Non solo per fortuna

Professionista da cinque anni, 1,74 per 63 chili, nel 2019 aveva vinto l’Orlen Grand Prix, la gara a tappe per U23 organizzata dallo staff del Tour de Pologne. La qualità c’era già allora. Va bene che sia diventato professionista tardi, va bene aver trovato il coraggio per attacare Verona e Tiberi, ma che cosa c’è di diverso in questo 2025 che gli ha già portato due vittorie?

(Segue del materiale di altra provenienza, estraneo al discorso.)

(* ===== verification/StoreWitness.v ===== *)
(** * Repository witnesses

    A concrete run of the repository: one transaction with a snapshot, two atoms
    and a derivation edge, an effect record and an outbox message; a service
    batch; and a worker lease handed over. Every repository theorem is applied
    to it. The digest function here is a constant of the right shape. *)

From S2P Require Import Prelude Collections Canon BrokerAuth Protocol Catalog Store Service.
From S2P Require Import StoreFacts ServiceFacts StoreRun StoreQueries.
From stdpp Require Import relations.
Import Protocol Catalog Store Service StoreFacts ServiceFacts StoreRun StoreQueries.
Local Open Scope Z_scope.

Module StoreWitness.

Definition sha0 (_ : list Z) : list Z := repeat 0 32.
Definition enc0 (_ : btree (text * text) (list ServiceRecord))
    (_ : btree (text * text) ServiceIdempotencyEntry) (_ : btree text WorkerState) : option Z := Some 0.

Lemma sha0_ok m : Auth.digest_ok (sha0 m).
Proof. split; [|reflexivity]. unfold sha0. repeat constructor; unfold CanonFacts.byte_ok; lia. Qed.

Definition v1 (family : string) : SchemaVersion := mk_schema (str_bytes family) 1.
Definition tenant : text := str_bytes "tenant".
Definition ctx : AccessContext := mk_access tenant (str_bytes "coding").

Definition atom (id version : string) (time : Z) : ContextAtomV1 :=
  mk_atom (v1 "cigar.atom") (str_bytes id) (str_bytes "lineage") (str_bytes version) (str_bytes "content")
    Documentation (InlineText (str_bytes "text"))
    (mk_source (str_bytes "file:///readme") None (str_bytes "r1") (str_bytes "snap"))
    (mk_scope tenant [str_bytes "project"]) (mk_temporal 0 None time)
    (mk_governance Internal [str_bytes "coding"] [] Data) (mk_quality 900000 800000 1)
    (mk_retrieval [] true false) Active None [].

Definition edge : ContextEdge :=
  mk_edge (v1 "cigar.edge") (str_bytes "edge") (str_bytes "v2") (str_bytes "v1") DerivedFrom
    (str_bytes "prov") Active None [].
Definition snapshot : SourceSnapshot :=
  mk_snapshot (v1 "cigar.source-snapshot") (str_bytes "s1") (str_bytes "file:///") (str_bytes "r1") 5
    (str_bytes "manifest") 1 10 true [].
Definition record : EffectRecordEnvelope :=
  mk_envelope (str_bytes "effect") 0 (sha256_multihash sha0 [1]) [1].
Definition message : OutboxMessage := mk_message (str_bytes "m1") (str_bytes "topic") (str_bytes "payload").

Definition w0 : WriteTx := mk_write ctx 0 [].
Definition w1 : WriteTx := mk_write ctx 0 [MSnapshot snapshot].
Definition w2 : WriteTx := mk_write ctx 0 (staged w1 ++ [MAtoms [atom "a1" "v1" 1; atom "a2" "v2" 2] [edge]]).
Definition w3 : WriteTx := mk_write ctx 0 (staged w2 ++ [MEffectRecord record]).
Definition tx : WriteTx := mk_write ctx 0 (staged w3 ++ [MOutbox message]).

Lemma tx_built : built sha0 tx.
Proof.
  apply (built_outbox sha0 w3 false message); [|reflexivity].
  apply (built_record sha0 w2 false (str_bytes "effect") 0 (sha256_multihash sha0 [1]) [1] record);
    [|lia|reflexivity|reflexivity].
  apply (built_atoms sha0 w1 false [atom "a1" "v1" 1; atom "a2" "v2" 2] [edge]); [|reflexivity].
  apply (built_snapshot sha0 w0 false snapshot); [|reflexivity].
  by apply (built_begin sha0 tenant (str_bytes "coding") ctx 0 false).
Qed.

Lemma w1_built : built sha0 w1.
Proof.
  apply (built_snapshot sha0 w0 false snapshot); [|reflexivity].
  by apply (built_begin sha0 tenant (str_bytes "coding") ctx 0 false).
Qed.

Definition identity : IdempotencyIdentity :=
  mk_identity (str_bytes "scope") (str_bytes "key") (str_bytes "digest").

Definition store1 : InMemoryStore := Eval vm_compute in (commit default_store tx false false (Some identity)).1.
Definition receipt1 : CommitReceipt := mk_commit_receipt 1 false.

Lemma commit1 : commit default_store tx false false (Some identity) = (store1, Ok receipt1).
Proof. vm_compute. reflexivity. Qed.

Lemma start_reachable : reachable sha0 enc0 default_store.
Proof. constructor. Qed.

Lemma store1_reachable : reachable sha0 enc0 store1.
Proof. apply rtc_once. exact (step_commit _ _ _ _ _ _ _ _ _ tx_built commit1). Qed.

Definition state1 : CommittedState := Eval vm_compute in default (mk_state 0 []) (last (history store1)).
Definition tenant1 : TenantState := Eval vm_compute in tenant_of state1 tenant.
Definition read1 : ReadTx := mk_read state1 ctx.

Lemma read1_ok : begin_read store1 ctx Latest false = Ok read1.
Proof. vm_compute. reflexivity. Qed.

Lemma store_invariant_witness : store_wf sha0 store1.
Proof. exact (store_invariant sha0 sha0_ok enc0 store1 store1_reachable). Defined.

Lemma commit_outcomes_witness :
  rejected default_store store1 (Ok receipt1) ∨ published default_store store1 tx (Some identity) (Ok receipt1) ∨
  replayed_request default_store store1 tx (Some identity) (Ok receipt1).
Proof.
  exact (commit_outcomes sha0 sha0_ok enc0 default_store tx false false (Some identity) store1 (Ok receipt1)
           start_reachable tx_built commit1).
Defined.

Lemma snapshot_stable_witness :
  begin_read store1 ctx (Revision 0) false = Ok (mk_read (mk_state 0 []) ctx).
Proof.
  refine (snapshot_stable sha0 sha0_ok enc0 default_store store1 ctx Latest false (mk_read (mk_state 0 []) ctx)
            start_reachable eq_refl store1_reachable).
Defined.

Lemma no_lost_update_witness : replayed (mk_commit_receipt 1 true) = true.
Proof.
  refine (no_lost_update sha0 sha0_ok enc0 default_store tx false false (Some identity) store1 receipt1 store1
            w1 false false (Some identity) store1 (mk_commit_receipt 1 true)
            start_reachable tx_built w1_built eq_refl commit1 eq_refl (rtc_refl _ _) _).
  vm_compute. reflexivity.
Defined.

Lemma commit_exactly_once_witness :
  commit store1 w1 false false (Some identity) = (store1, Ok (mk_commit_receipt 1 true)).
Proof.
  exact (commit_exactly_once sha0 sha0_ok enc0 default_store tx false false identity store1 receipt1 store1
           w1 false identity start_reachable tx_built commit1 (rtc_refl _ _) eq_refl eq_refl eq_refl eq_refl).
Defined.

(** ** A service batch *)

Definition response : ServiceResponse :=
  mk_response 200 (str_bytes "application/json") (sha256_multihash sha0 [7]) [7].
Definition write1 : ServiceRecordWrite := mk_record_write (str_bytes "ns") (str_bytes "k") Absent [1; 2].
Definition service_identity : ServiceIdempotency :=
  mk_service_idempotency (str_bytes "op") (str_bytes "key") (str_bytes "digest").
Definition batch : ServiceBatch := mk_batch tenant None [write1] (Some service_identity) response.

Definition store2 : InMemoryStore := Eval vm_compute in (service_commit sha0 enc0 store1 batch false false).1.
Definition receipt2 : ServiceBatchReceipt :=
  mk_batch_receipt 2 [mk_record_version (str_bytes "ns") (str_bytes "k") 1 (sha256_multihash sha0 [1; 2])]
    response false.

Lemma service2 : service_commit sha0 enc0 store1 batch false false = (store2, Ok receipt2).
Proof. vm_compute. reflexivity. Qed.

Lemma response_ok : response_new sha0 200 (str_bytes "application/json") [7] = Ok (b_response batch).
Proof. vm_compute. reflexivity. Qed.

Lemma store2_reachable : reachable sha0 enc0 store2.
Proof.
  eapply rtc_r; [exact store1_reachable|]. exact (step_service _ _ _ _ _ _ _ _ _ _ _ response_ok service2).
Qed.

Lemma service_exactly_once_witness :
  service_commit sha0 enc0 store2 batch false false =
    (store2, Ok (mk_batch_receipt 2 (br_records receipt2) response true)).
Proof.
  exact (service_exactly_once sha0 sha0_ok enc0 store1 batch false false 200 (str_bytes "application/json") [7]
           service_identity store2 receipt2 store2 batch false service_identity store1_reachable response_ok
           eq_refl service2 (rtc_refl _ _) eq_refl eq_refl eq_refl eq_refl eq_refl).
Defined.

Definition state2 : CommittedState := Eval vm_compute in default (mk_state 0 []) (last (history store2)).

Lemma service_state_valid_witness : validate_committed_service_state sha0 enc0 state2 = Ok tt.
Proof.
  refine (service_state_valid sha0 sha0_ok enc0 store2 state2 store2_reachable _ _).
  - vm_compute. reflexivity.
  - intros id t _. exists 0. split; [reflexivity|vm_compute; discriminate].
Defined.

(** ** A worker lease handed over *)

Definition worker : WorkerLocator := mk_worker_locator tenant (str_bytes "w").
Definition lease (version time token : Z) (owner : string) (expiry : Z) : WorkerState :=
  mk_worker worker version time (sha256_multihash sha0 []) [] time (Some (str_bytes owner)) token (Some expiry).
Definition claim1 : WorkerUpdate := Claim Absent (str_bytes "alice") 1 5.
Definition claim2 : WorkerUpdate := Claim (Version 1) (str_bytes "bob") 6 9.
Definition handover : list (WorkerUpdate * Z * WorkerState) :=
  [(claim1, 1, lease 1 1 1 "alice" 5); (claim2, 6, lease 2 6 2 "bob" 9)].

Lemma lease_exclusion_witness :
  lease_free 6 (lease 1 1 1 "alice" 5) ∧
  ws_fencing_token (lease 2 6 2 "bob" 9) = ws_fencing_token (lease 1 1 1 "alice" 5) + 1.
Proof.
  refine (proj2 (lease_exclusion sha0 sha0_ok worker handover _) O claim1 1 (lease 1 1 1 "alice" 5)
            (Version 1) (str_bytes "bob") 6 9 6 (lease 2 6 2 "bob" 9) eq_refl eq_refl).
  vm_compute. auto.
Defined.

(** ** Queries *)

Lemma cycle_check_exact_witness :
  creates_derivation_cycle [] edge = Ok false ∧ ¬ rtc (derives []) (str_bytes "v1") (str_bytes "v2").
Proof.
  split; [reflexivity|]. intros Hr.
  pose proof (proj1 (proj2 (cycle_check_exact [] edge eq_refl)) false eq_refl) as [_ Hb].
  specialize (Hb Hr). discriminate.
Defined.

Lemma atom_query_complete_witness :
  fetch_atoms 3 read1 (mk_selector None) 1 None = Ok (Some [atom "a1" "v1" 1; atom "a2" "v2" 2]).
Proof.
  refine (atom_query_complete sha0 sha0_ok enc0 store1 ctx Latest false read1 (mk_selector None) 1
            store1_reachable read1_ok _). vm_compute. split; [reflexivity|discriminate].
Defined.

Lemma active_atom_exact_witness :
  get_active_atom_by_id read1 false (str_bytes "a2") = Ok (Some (atom "a2" "v2" 2)) ∧
  newest (atoms tenant1) (str_bytes "lineage") (str_bytes "v2").
Proof.
  destruct (active_atom_exact sha0 sha0_ok enc0 store1 ctx Latest false read1 (str_bytes "a2")
              store1_reachable read1_ok) as (r & Hr & Hiff).
  assert (get_active_atom_by_id read1 false (str_bytes "a2") = Ok (Some (atom "a2" "v2" 2))) as Hc
    by (vm_compute; reflexivity).
  rewrite Hc in Hr. injection Hr as <-. split; [exact Hc|].
  destruct (proj1 (Hiff _) eq_refl) as (t & Ht & _ & _ & _ & Hn). injection Ht as <-. exact Hn.
Defined.

Lemma rebuild_indexes_exact_witness :
  rebuild_atom_indexes (set_current_versions_by_lineage [] (set_atom_versions_by_id [] tenant1)) = Ok tenant1.
Proof.
  refine (rebuild_indexes_exact sha0 sha0_ok enc0 store1 ctx Latest false read1 tenant1 [] []
            store1_reachable read1_ok _ _); vm_compute; [reflexivity|discriminate].
Defined.

Lemma effect_recovery_complete_witness :
  fetch_effects sha0 2 state1 (mk_effect_query tenant 1 None) = Ok (Some [mk_recovery_item record None]).
Proof.
  refine (effect_recovery_complete sha0 sha0_ok enc0 store1 ctx Latest false read1 tenant1 1
            store1_reachable read1_ok _ _); vm_compute; [reflexivity|]. split; [reflexivity|discriminate].
Defined.

End StoreWitness.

«Ho avuto buone gambe – dice – questo è certo. Oggi credo che il livello sia così alto che bisogna farsi male. Gli ultimi 20 chilometri sono stati tutti un fatto di testa, che quest’anno mi sta aiutando molto, ma ho anche le gambe. Sono migliorato ancora rispetto all’anno scorso, ma l’unica cosa che posso dire con certezza è che ho fatto i maggiori progressi in termini di fiducia in me stesso. Queste ultime settimane hanno sicuramente fatto una grande differenza per la mia carriera. Vincere la prima gara è una cosa enorme e ti dà molta fiducia, ma sento di essere ancora in miglioramento. L’anno scorso ho fatto un ottimo programma di gare, ma con un ruolo di uomo squadra. Quest’anno ho avuto anche un po’ di buona sorte, anche se non direi mai che ho vinto solo per la fortuna».